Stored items
● ● ● ● ●
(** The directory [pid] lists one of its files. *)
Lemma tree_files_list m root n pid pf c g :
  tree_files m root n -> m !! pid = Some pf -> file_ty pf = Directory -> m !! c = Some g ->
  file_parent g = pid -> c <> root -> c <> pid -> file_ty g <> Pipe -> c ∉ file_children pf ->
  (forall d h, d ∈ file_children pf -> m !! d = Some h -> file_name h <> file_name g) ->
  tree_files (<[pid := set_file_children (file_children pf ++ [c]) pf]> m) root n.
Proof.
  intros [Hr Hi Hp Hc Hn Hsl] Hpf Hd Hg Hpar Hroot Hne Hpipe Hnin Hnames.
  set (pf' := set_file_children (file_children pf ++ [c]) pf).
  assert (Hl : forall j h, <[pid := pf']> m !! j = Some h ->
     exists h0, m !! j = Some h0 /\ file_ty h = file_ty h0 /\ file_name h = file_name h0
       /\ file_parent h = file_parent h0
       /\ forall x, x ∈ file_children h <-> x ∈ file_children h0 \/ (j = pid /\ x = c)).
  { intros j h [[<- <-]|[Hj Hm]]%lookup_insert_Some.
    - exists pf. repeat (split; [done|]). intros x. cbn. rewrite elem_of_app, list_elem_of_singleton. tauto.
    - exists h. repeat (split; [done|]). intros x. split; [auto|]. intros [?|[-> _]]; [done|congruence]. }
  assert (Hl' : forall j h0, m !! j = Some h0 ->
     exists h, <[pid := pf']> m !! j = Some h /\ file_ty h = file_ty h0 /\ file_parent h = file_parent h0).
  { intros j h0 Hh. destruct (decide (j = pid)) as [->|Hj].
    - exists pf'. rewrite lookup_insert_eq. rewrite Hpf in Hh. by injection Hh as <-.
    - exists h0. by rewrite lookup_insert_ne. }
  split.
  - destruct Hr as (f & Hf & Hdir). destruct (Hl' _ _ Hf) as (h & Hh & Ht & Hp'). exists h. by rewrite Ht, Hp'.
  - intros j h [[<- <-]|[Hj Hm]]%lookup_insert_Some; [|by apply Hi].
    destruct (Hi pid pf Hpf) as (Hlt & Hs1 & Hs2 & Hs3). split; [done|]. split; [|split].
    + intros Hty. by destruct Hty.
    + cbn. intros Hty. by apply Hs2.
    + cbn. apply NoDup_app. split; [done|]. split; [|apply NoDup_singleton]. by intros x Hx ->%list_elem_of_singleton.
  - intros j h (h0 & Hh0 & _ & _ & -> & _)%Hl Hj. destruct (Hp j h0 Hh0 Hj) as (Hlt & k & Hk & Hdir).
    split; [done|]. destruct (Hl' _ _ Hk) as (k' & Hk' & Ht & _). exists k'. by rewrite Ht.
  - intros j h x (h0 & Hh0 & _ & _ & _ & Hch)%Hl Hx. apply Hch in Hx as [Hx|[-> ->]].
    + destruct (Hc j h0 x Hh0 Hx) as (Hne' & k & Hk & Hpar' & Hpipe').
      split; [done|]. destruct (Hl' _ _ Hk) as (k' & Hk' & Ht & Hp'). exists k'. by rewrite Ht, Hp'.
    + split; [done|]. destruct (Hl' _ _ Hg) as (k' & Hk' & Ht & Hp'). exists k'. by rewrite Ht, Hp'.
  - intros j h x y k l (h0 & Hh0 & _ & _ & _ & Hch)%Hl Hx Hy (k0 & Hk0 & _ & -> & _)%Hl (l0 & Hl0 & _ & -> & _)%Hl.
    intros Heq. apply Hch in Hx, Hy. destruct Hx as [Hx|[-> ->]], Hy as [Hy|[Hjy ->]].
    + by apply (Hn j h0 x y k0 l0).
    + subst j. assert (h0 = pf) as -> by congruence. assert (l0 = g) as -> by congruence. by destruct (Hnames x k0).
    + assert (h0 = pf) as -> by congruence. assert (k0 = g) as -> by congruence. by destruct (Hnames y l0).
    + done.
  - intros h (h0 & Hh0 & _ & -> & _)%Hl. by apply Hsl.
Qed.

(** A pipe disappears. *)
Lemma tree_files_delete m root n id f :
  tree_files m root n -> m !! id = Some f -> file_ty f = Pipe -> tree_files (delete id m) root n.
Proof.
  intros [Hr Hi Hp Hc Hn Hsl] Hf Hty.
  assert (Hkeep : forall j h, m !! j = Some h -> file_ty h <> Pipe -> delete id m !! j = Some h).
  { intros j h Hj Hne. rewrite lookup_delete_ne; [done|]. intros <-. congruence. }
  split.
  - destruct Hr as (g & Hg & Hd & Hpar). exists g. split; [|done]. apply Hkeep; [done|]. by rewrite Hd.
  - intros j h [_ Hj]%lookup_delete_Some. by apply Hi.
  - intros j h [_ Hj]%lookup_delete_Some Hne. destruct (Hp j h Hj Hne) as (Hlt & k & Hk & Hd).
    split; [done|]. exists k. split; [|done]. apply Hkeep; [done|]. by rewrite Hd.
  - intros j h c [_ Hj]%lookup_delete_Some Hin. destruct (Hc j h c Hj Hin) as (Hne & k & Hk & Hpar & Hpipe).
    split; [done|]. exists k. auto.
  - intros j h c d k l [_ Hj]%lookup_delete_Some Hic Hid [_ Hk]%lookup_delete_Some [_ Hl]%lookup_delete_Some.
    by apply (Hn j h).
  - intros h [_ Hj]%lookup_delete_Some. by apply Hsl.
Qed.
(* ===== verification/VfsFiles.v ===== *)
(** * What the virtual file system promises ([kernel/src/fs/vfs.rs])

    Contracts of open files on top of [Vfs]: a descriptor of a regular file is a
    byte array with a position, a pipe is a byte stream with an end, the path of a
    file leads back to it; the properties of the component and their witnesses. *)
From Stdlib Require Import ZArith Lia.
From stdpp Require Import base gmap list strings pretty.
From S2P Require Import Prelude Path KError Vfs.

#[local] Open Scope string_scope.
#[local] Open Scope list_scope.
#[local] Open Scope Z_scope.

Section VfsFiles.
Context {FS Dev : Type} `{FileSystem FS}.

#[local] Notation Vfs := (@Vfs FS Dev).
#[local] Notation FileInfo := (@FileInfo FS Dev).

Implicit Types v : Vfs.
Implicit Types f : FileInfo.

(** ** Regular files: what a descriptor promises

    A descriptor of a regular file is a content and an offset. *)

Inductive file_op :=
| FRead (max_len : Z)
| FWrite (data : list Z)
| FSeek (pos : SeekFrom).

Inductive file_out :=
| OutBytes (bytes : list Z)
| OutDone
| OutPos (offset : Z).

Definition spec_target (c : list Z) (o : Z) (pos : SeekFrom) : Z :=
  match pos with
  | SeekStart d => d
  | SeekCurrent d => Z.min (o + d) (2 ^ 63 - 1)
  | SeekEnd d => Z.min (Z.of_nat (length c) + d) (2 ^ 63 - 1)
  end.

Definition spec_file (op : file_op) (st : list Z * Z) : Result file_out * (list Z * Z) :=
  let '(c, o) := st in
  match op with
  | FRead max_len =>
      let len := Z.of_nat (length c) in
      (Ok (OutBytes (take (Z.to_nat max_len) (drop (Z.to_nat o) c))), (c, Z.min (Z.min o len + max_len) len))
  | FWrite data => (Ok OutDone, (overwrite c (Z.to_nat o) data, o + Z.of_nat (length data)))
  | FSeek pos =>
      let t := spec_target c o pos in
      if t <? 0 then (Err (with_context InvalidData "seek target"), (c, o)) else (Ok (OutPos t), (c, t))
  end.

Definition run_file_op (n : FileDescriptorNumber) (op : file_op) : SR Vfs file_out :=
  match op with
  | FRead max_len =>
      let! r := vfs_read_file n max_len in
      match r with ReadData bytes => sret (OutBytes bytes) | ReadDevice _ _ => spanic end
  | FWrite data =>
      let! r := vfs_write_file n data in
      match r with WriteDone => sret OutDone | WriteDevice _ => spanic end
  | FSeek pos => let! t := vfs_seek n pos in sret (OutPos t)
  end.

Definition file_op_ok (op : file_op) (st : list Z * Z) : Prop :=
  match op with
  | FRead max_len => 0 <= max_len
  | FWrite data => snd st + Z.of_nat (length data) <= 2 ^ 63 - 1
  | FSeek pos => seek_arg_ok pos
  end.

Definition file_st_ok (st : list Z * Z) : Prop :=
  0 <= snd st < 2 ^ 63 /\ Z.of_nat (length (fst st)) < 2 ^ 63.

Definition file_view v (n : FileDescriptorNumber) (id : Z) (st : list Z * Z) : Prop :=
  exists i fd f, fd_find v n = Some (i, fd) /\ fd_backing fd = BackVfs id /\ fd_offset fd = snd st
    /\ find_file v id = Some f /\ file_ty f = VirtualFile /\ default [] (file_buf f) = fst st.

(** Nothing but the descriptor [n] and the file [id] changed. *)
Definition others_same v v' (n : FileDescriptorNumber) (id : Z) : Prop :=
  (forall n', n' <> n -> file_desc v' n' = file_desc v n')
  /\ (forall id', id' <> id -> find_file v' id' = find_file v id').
● ● ● ● ●
Produce only the lines from the line containing "Implicit Types f : FileInfo." through the line containing "match pos with", inclusive of both, exactly as they stand in the entries above.

Implicit Types f : FileInfo.

(** ** Regular files: what a descriptor promises

    A descriptor of a regular file is a content and an offset. *)

Inductive file_op :=
| FRead (max_len : Z)
| FWrite (data : list Z)
| FSeek (pos : SeekFrom).

Inductive file_out :=
| OutBytes (bytes : list Z)
| OutDone
| OutPos (offset : Z).

Definition spec_target (c : list Z) (o : Z) (pos : SeekFrom) : Z :=
  match pos with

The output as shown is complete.